● **TASK**
In the records below, find the line that contains "- intros r Hr." and the line that contains "intros [[? _]|Hin];". Set down exactly those lines and every line between them, and nothing more.

::: RECORDS FOR THIS TASK

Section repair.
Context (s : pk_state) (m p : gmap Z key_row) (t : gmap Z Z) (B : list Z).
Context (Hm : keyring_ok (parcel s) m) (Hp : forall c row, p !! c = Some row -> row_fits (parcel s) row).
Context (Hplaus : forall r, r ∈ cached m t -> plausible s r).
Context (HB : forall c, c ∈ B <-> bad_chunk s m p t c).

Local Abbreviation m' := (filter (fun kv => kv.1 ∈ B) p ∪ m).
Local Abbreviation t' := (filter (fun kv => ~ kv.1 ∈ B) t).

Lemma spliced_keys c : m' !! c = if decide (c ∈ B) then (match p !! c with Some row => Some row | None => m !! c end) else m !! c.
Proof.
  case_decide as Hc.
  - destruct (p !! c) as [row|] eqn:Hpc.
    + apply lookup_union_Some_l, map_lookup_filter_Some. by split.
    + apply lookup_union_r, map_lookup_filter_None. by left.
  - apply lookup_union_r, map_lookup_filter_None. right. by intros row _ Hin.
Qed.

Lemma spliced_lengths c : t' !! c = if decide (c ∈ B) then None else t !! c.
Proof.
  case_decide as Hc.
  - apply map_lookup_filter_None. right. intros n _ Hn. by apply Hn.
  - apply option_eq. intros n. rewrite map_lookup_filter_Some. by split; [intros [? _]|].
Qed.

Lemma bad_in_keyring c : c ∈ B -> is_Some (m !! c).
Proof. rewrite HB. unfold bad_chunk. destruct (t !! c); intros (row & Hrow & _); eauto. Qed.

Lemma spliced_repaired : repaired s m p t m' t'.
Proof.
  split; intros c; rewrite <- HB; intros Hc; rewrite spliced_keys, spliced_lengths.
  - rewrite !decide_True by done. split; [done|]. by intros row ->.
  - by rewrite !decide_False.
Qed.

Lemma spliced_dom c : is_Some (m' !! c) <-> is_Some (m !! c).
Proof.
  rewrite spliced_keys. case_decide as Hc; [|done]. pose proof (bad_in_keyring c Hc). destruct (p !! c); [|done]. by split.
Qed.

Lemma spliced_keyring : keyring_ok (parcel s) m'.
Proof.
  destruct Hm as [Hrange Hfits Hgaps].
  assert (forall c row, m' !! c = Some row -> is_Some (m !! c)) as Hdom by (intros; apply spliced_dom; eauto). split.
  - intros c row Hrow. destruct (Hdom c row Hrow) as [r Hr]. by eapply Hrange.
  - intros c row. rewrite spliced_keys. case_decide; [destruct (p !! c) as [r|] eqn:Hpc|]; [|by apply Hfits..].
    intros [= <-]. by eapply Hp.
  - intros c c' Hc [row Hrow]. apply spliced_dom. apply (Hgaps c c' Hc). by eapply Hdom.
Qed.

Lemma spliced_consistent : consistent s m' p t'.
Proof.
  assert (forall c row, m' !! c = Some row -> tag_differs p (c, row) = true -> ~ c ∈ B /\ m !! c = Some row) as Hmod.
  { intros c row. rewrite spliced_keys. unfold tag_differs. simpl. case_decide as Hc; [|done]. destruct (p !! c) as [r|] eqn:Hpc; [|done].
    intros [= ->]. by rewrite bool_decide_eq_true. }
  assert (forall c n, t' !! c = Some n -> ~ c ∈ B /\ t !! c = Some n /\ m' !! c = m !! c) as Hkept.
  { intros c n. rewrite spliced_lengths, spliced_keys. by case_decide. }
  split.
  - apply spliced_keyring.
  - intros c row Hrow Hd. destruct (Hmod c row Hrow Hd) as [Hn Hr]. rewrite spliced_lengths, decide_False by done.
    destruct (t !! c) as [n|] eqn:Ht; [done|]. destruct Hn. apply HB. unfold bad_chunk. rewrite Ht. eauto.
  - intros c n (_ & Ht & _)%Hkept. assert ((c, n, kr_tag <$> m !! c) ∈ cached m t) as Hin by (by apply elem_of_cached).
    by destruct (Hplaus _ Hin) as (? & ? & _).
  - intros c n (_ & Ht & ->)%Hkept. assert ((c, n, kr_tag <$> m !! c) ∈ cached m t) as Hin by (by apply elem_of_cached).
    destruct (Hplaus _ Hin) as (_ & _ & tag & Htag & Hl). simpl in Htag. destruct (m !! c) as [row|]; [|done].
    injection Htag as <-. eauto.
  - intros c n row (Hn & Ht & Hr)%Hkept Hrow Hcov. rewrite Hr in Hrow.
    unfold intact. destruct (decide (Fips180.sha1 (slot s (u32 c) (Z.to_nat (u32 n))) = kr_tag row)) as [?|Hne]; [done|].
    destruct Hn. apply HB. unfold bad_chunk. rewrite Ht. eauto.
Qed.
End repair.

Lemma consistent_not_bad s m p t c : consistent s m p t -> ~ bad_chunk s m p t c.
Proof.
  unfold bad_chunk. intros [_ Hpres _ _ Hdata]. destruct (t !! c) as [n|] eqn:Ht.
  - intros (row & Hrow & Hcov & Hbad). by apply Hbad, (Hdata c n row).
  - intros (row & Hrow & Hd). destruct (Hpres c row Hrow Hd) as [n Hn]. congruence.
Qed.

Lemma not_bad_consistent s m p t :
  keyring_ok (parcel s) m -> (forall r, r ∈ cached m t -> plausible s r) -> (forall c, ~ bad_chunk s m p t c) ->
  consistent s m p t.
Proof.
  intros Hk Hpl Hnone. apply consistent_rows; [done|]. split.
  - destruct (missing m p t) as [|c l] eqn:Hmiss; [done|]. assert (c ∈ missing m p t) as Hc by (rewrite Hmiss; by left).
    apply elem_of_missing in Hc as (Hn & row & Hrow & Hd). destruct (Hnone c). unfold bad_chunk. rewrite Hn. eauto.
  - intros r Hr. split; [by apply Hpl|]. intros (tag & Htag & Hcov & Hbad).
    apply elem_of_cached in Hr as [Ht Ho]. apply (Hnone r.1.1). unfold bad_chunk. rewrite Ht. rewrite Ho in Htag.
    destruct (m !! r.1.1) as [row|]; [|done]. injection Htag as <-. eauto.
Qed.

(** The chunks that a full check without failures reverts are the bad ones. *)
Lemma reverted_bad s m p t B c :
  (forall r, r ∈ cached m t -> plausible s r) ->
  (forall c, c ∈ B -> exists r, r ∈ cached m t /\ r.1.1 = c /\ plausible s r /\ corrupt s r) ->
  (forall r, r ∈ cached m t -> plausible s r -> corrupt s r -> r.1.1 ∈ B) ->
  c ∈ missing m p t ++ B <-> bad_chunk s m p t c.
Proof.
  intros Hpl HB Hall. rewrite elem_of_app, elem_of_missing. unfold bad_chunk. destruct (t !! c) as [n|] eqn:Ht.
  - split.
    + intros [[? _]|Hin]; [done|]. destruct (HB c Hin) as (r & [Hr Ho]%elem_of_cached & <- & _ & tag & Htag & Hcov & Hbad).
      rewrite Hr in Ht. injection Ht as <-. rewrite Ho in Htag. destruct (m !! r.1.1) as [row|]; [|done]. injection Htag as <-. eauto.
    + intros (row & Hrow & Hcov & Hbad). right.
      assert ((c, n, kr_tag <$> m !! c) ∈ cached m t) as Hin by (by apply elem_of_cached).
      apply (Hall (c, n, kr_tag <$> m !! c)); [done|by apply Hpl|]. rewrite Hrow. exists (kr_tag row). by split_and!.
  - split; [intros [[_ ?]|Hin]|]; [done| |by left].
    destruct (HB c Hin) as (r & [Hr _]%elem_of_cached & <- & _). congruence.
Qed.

::::::

● **COMPLETED EXERCISE**
  - intros r Hr. split; [by apply Hpl|]. intros (tag & Htag & Hcov & Hbad).
    apply elem_of_cached in Hr as [Ht Ho]. apply (Hnone r.1.1). unfold bad_chunk. rewrite Ht. rewrite Ho in Htag.
    destruct (m !! r.1.1) as [row|]; [|done]. injection Htag as <-. eauto.
Qed.

(** The chunks that a full check without failures reverts are the bad ones. *)
Lemma reverted_bad s m p t B c :
  (forall r, r ∈ cached m t -> plausible s r) ->
  (forall c, c ∈ B -> exists r, r ∈ cached m t /\ r.1.1 = c /\ plausible s r /\ corrupt s r) ->
  (forall r, r ∈ cached m t -> plausible s r -> corrupt s r -> r.1.1 ∈ B) ->
  c ∈ missing m p t ++ B <-> bad_chunk s m p t c.
Proof.
  intros Hpl HB Hall. rewrite elem_of_app, elem_of_missing. unfold bad_chunk. destruct (t !! c) as [n|] eqn:Ht.
  - split.
    + intros [[? _]|Hin]; [done|]. destruct (HB c Hin) as (r & [Hr Ho]%elem_of_cached & <- & _ & tag & Htag & Hcov & Hbad).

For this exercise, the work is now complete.